(** * The follow/block workshop application ([assets/ddd_workshop.py])

    A shallow embedding of the command/event engine: value objects, the
    [Account] aggregate, the two in-memory repositories, the event bus and
    [Application.handle] with its handlers, its policy and its projector.

    Conventions of the embedding.
    - A Python [str] is a [string]; each character stands for one code
      point below 256.
    - A [dict] is a [gmap], a [set] a [gset], a [defaultdict(set)] a [gmap]
      to [gset] whose subscript inserts the empty set under a missing key.
    - Mutable state is passed explicitly; an exception is an [Outcome]. *)

From Stdlib Require Import Ascii.
From stdpp Require Import base gmap sets list strings sorting.

Local Open Scope string_scope.
Local Open Scope list_scope.

(* stdpp's solvers clear hypotheses that may be gone already. *)
Set Warnings "-clear-no-such-hyp".

(** ** Python's [re.match] on the two patterns of the value objects *)

(** The regular expressions without anchors, as sets of strings. *)
Inductive regex : Type :=
| re_none
| re_eps
| re_set (p : ascii → bool)
| re_seq (r s : regex)
| re_alt (r s : regex)
| re_star (r : regex)
| re_rep (r : regex) (lo hi : nat).

(** [r+] *)
Definition re_plus (r : regex) : regex := re_seq r (re_star r).

(** A literal character. *)
Definition re_chr (c : ascii) : regex := re_set (Ascii.eqb c).

Fixpoint nullable (r : regex) : bool :=
  match r with
  | re_none => false
  | re_eps => true
  | re_set _ => false
  | re_seq r s => nullable r && nullable s
  | re_alt r s => nullable r || nullable s
  | re_star _ => true
  | re_rep r lo hi => (lo <=? hi)%nat && ((lo =? 0)%nat || nullable r)
  end.

(** Brzozowski derivative: the strings [w] with [c :: w] in [r]. *)
Fixpoint deriv (c : ascii) (r : regex) : regex :=
  match r with
  | re_none => re_none
  | re_eps => re_none
  | re_set p => if p c then re_eps else re_none
  | re_seq r s =>
      if nullable r then re_alt (re_seq (deriv c r) s) (deriv c s)
      else re_seq (deriv c r) s
  | re_alt r s => re_alt (deriv c r) (deriv c s)
  | re_star r => re_seq (deriv c r) (re_star r)
  | re_rep r lo hi =>
      match hi with
      | O => re_none
      | S hi' =>
          if (lo <=? hi)%nat then re_seq (deriv c r) (re_rep r (pred lo) hi')
          else re_none
      end
  end.

(** The whole of [s] is in [r]. *)
Fixpoint matches (r : regex) (s : string) : bool :=
  match s with
  | EmptyString => nullable r
  | String c s' => matches (deriv c r) s'
  end.

Definition newline : ascii := ascii_of_nat 10.

(** [s] without its last character, when that is a newline. *)
Fixpoint strip_final_newline (s : string) : option string :=
  match s with
  | EmptyString => None
  | String c EmptyString => if Ascii.eqb c newline then Some EmptyString else None
  | String c s' => String c <$> strip_final_newline s'
  end.

(** [re.match("^" body "$", s) is not None]. Without [re.MULTILINE], [^]
    holds at position 0 only, where [re.match] starts, and [$] holds at the
    end of the string and just before a newline that is its last
    character. *)
Definition re_match_bol_eol (body : regex) (s : string) : bool :=
  matches body s ||
  match strip_final_newline s with
  | Some s' => matches body s'
  | None => false
  end.

(** [\s] on a [str] pattern, for code points below 256: TAB to CR, FS to
    US, the space, NEL and the no-break space. *)
Definition is_space (c : ascii) : bool :=
  let n := nat_of_ascii c in
  ((9 <=? n) && (n <=? 13) || (28 <=? n) && (n <=? 32) ||
   (n =? 133) || (n =? 160))%nat.

(** [[^@\s]] *)
Definition not_at_nor_space (c : ascii) : bool :=
  negb (Ascii.eqb c "@") && negb (is_space c).

(** [[a-zA-Z0-9_]] *)
Definition is_word_char (c : ascii) : bool :=
  let n := nat_of_ascii c in
  ((97 <=? n) && (n <=? 122) || (65 <=? n) && (n <=? 90) ||
   (48 <=? n) && (n <=? 57) || (n =? 95))%nat.

(** The body of [r"^[^@\s]+@[^@\s]+\.[^@\s]+$"]. *)
Definition email_pattern : regex :=
  re_seq (re_plus (re_set not_at_nor_space))
    (re_seq (re_chr "@")
       (re_seq (re_plus (re_set not_at_nor_space))
          (re_seq (re_chr ".") (re_plus (re_set not_at_nor_space))))).

(** The body of [r"^[a-zA-Z0-9_]{3,32}$"]. *)
Definition username_pattern : regex := re_rep (re_set is_word_char) 3 32.

(** *** What the two patterns accept, in words *)

(** Some split [u ++ v] of [s] satisfies [f]. *)
Fixpoint exists_split (f : string → string → bool) (s : string) : bool :=
  f "" s ||
  match s with
  | EmptyString => false
  | String c s' => exists_split (λ u v, f (String c u) v) s'
  end.

(** Every character of [s] satisfies [p]. *)
Fixpoint string_forallb (p : ascii → bool) (s : string) : bool :=
  match s with
  | EmptyString => true
  | String c s' => p c && string_forallb p s'
  end.

(** ... and there is at least one. *)
Definition nonempty_all (p : ascii → bool) (s : string) : bool :=
  match s with
  | EmptyString => false
  | String _ _ => string_forallb p s
  end.

(** Three to 32 characters, each in [[A-Za-z0-9_]]. *)
Definition username_shape (s : string) : bool :=
  (3 <=? String.length s)%nat && (String.length s <=? 32)%nat
  && string_forallb is_word_char s.

(** [local@domain.tld]: three non-empty runs of characters that are neither
    [@] nor whitespace, with [@] and [.] between them. *)
Definition email_shape (s : string) : Prop :=
  ∃ l d t,
    s = l +:+ "@" +:+ d +:+ "." +:+ t ∧
    nonempty_all not_at_nor_space l = true ∧
    nonempty_all not_at_nor_space d = true ∧
    nonempty_all not_at_nor_space t = true.

(** ** Exceptions *)

Inductive Exn : Type :=
| ValueError (msg : string)
| AssertionError
| AttributeError.

(** ** Value objects *)

Record AccountId : Type := mkAccountId { AccountId_value : string }.
Record Email : Type := mkEmail { Email_value : string }.
Record Username : Type := mkUsername { Username_value : string }.

#[global] Instance AccountId_eq_dec : EqDecision AccountId.
Proof. solve_decision. Defined.
#[global] Instance Email_eq_dec : EqDecision Email.
Proof. solve_decision. Defined.
#[global] Instance Username_eq_dec : EqDecision Username.
Proof. solve_decision. Defined.

#[global] Instance AccountId_countable : Countable AccountId :=
  inj_countable' AccountId_value mkAccountId
    (λ a, match a with mkAccountId _ => eq_refl end).

(** [AccountId.new()]: [rnd] is the string [uuid.uuid4()] yields. *)
Definition AccountId_new (rnd : string) : AccountId := mkAccountId rnd.

(** [Email(value)]: the dataclass constructor followed by
    [__post_init__]. *)
Definition Email_new (value : string) : Exn + Email :=
  if re_match_bol_eol email_pattern value then inr (mkEmail value)
  else inl (ValueError "Invalid email").

(** [Username(value)]. *)
Definition Username_new (value : string) : Exn + Username :=
  if re_match_bol_eol username_pattern value then inr (mkUsername value)
  else inl (ValueError "Invalid username").

(** ** Domain events and commands *)

Inductive Event : Type :=
| AccountRegistered (account_id : AccountId) (email : Email) (username : Username)
| AccountAlreadyExists (email : option Email) (username : option Username)
    (reason : string)
| AccountFollowed (follower_id followee_id : AccountId)
| FollowRejectedBlocked (follower_id followee_id : AccountId) (reason : string)
| AccountBlocked (blocker_id blocked_id : AccountId)
| FollowerRemoved (follower_id followee_id : AccountId) (reason : string).

(** [OtherCommand cls] is an instance of any further class [cls] deriving
    from the marker [Command], the marker itself included. *)
Inductive Command : Type :=
| RegisterAccount (email : Email) (username : Username)
| FollowAccount (follower_id followee_id : AccountId)
| BlockAccount (blocker_id blocked_id : AccountId)
| RemoveFollower (follower_id followee_id : AccountId)
| OtherCommand (cls : string).

(** [type(ev)] and [type(cmd)], the keys of the two dispatch tables. *)
Inductive EventType : Type :=
| TAccountRegistered | TAccountAlreadyExists | TAccountFollowed
| TFollowRejectedBlocked | TAccountBlocked | TFollowerRemoved.

Inductive CommandType : Type :=
| TRegisterAccount | TFollowAccount | TBlockAccount | TRemoveFollower
| TOther (cls : string).

#[global] Instance EventType_eq_dec : EqDecision EventType.
Proof. solve_decision. Defined.
#[global] Instance CommandType_eq_dec : EqDecision CommandType.
Proof. solve_decision. Defined.

Definition type_of_event (ev : Event) : EventType :=
  match ev with
  | AccountRegistered _ _ _ => TAccountRegistered
  | AccountAlreadyExists _ _ _ => TAccountAlreadyExists
  | AccountFollowed _ _ => TAccountFollowed
  | FollowRejectedBlocked _ _ _ => TFollowRejectedBlocked
  | AccountBlocked _ _ => TAccountBlocked
  | FollowerRemoved _ _ _ => TFollowerRemoved
  end.

Definition type_of_command (cmd : Command) : CommandType :=
  match cmd with
  | RegisterAccount _ _ => TRegisterAccount
  | FollowAccount _ _ => TFollowAccount
  | BlockAccount _ _ => TBlockAccount
  | RemoveFollower _ _ => TRemoveFollower
  | OtherCommand cls => TOther cls
  end.

(** [type(cmd).__name__] *)
Definition type_name (t : CommandType) : string :=
  match t with
  | TRegisterAccount => "RegisterAccount"
  | TFollowAccount => "FollowAccount"
  | TBlockAccount => "BlockAccount"
  | TRemoveFollower => "RemoveFollower"
  | TOther cls => cls
  end.

(** ** The Account aggregate *)

Record Account : Type := mkAccount {
  acc_id : AccountId;
  acc_email : Email;
  acc_username : Username;
  acc_blocked : gset AccountId
}.

(** [Account.block]: the account after the call and the fact returned. *)
Definition Account_block (self : Account) (other : AccountId) : Account * Event :=
  if decide (other ∈ acc_blocked self) then
    (self, AccountBlocked (acc_id self) other)
  else
    (mkAccount (acc_id self) (acc_email self) (acc_username self)
       ({[other]} ∪ acc_blocked self),
     AccountBlocked (acc_id self) other).

(** ** Repositories *)

Record InMemoryAccountRepo : Type := mkAccountRepo {
  by_id : gmap string Account;
  by_email : gmap string string;
  by_username : gmap string string
}.

Definition InMemoryAccountRepo_init : InMemoryAccountRepo := mkAccountRepo ∅ ∅ ∅.

(** Truth value of a [str]: false on the empty string only. *)
Definition str_truthy (s : string) : bool :=
  match s with EmptyString => false | String _ _ => true end.

Definition repo_get (self : InMemoryAccountRepo) (account_id : AccountId)
  : option Account :=
  by_id self !! AccountId_value account_id.

(** [self.by_id.get(aid) if aid else None], [aid] being the result of a
    [dict.get]: [None] and the empty string are both false. *)
Definition get_indexed (self : InMemoryAccountRepo) (aid : option string)
  : option Account :=
  match aid with
  | Some a => if str_truthy a then by_id self !! a else None
  | None => None
  end.

Definition get_by_email (self : InMemoryAccountRepo) (email : Email)
  : option Account :=
  get_indexed self (by_email self !! Email_value email).

Definition get_by_username (self : InMemoryAccountRepo) (username : Username)
  : option Account :=
  get_indexed self (by_username self !! Username_value username).

Definition save (self : InMemoryAccountRepo) (account : Account)
  : InMemoryAccountRepo :=
  let aid := AccountId_value (acc_id account) in
  mkAccountRepo
    (<[aid := account]> (by_id self))
    (<[Email_value (acc_email account) := aid]> (by_email self))
    (<[Username_value (acc_username account) := aid]> (by_username self)).

(** A [defaultdict(set)]. [d[k]] inserts the empty set under a missing [k];
    [dd_get] is the set it then yields, [dd_touch] the dict it leaves. *)
Definition dd_get (d : gmap string (gset string)) (k : string) : gset string :=
  default ∅ (d !! k).

Definition dd_touch (d : gmap string (gset string)) (k : string)
  : gmap string (gset string) :=
  match d !! k with
  | Some _ => d
  | None => <[k := ∅]> d
  end.

(** [d[k].add(v)] and [d[k].discard(v)] *)
Definition dd_add (d : gmap string (gset string)) (k v : string)
  : gmap string (gset string) :=
  <[k := {[v]} ∪ dd_get d k]> d.

Definition dd_discard (d : gmap string (gset string)) (k v : string)
  : gmap string (gset string) :=
  <[k := dd_get d k ∖ {[v]}]> d.

Record InMemoryFollowRepo : Type := mkFollowRepo {
  following : gmap string (gset string);
  followers : gmap string (gset string)
}.

Definition InMemoryFollowRepo_init : InMemoryFollowRepo := mkFollowRepo ∅ ∅.

(** [exists]: its answer, and the repository after the subscript. *)
Definition follow_exists (self : InMemoryFollowRepo) (follower followee : AccountId)
  : bool * InMemoryFollowRepo :=
  (bool_decide (AccountId_value followee ∈
                dd_get (following self) (AccountId_value follower)),
   mkFollowRepo (dd_touch (following self) (AccountId_value follower))
     (followers self)).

----------

**Problem to solve**.
Whenever the word "mkAccountId" appears in a line of the listing, copy out that line.

**Exercise answer**.
Record AccountId : Type := mkAccountId { AccountId_value : string }.
  inj_countable' AccountId_value mkAccountId
    (λ a, match a with mkAccountId _ => eq_refl end).
Definition AccountId_new (rnd : string) : AccountId := mkAccountId rnd.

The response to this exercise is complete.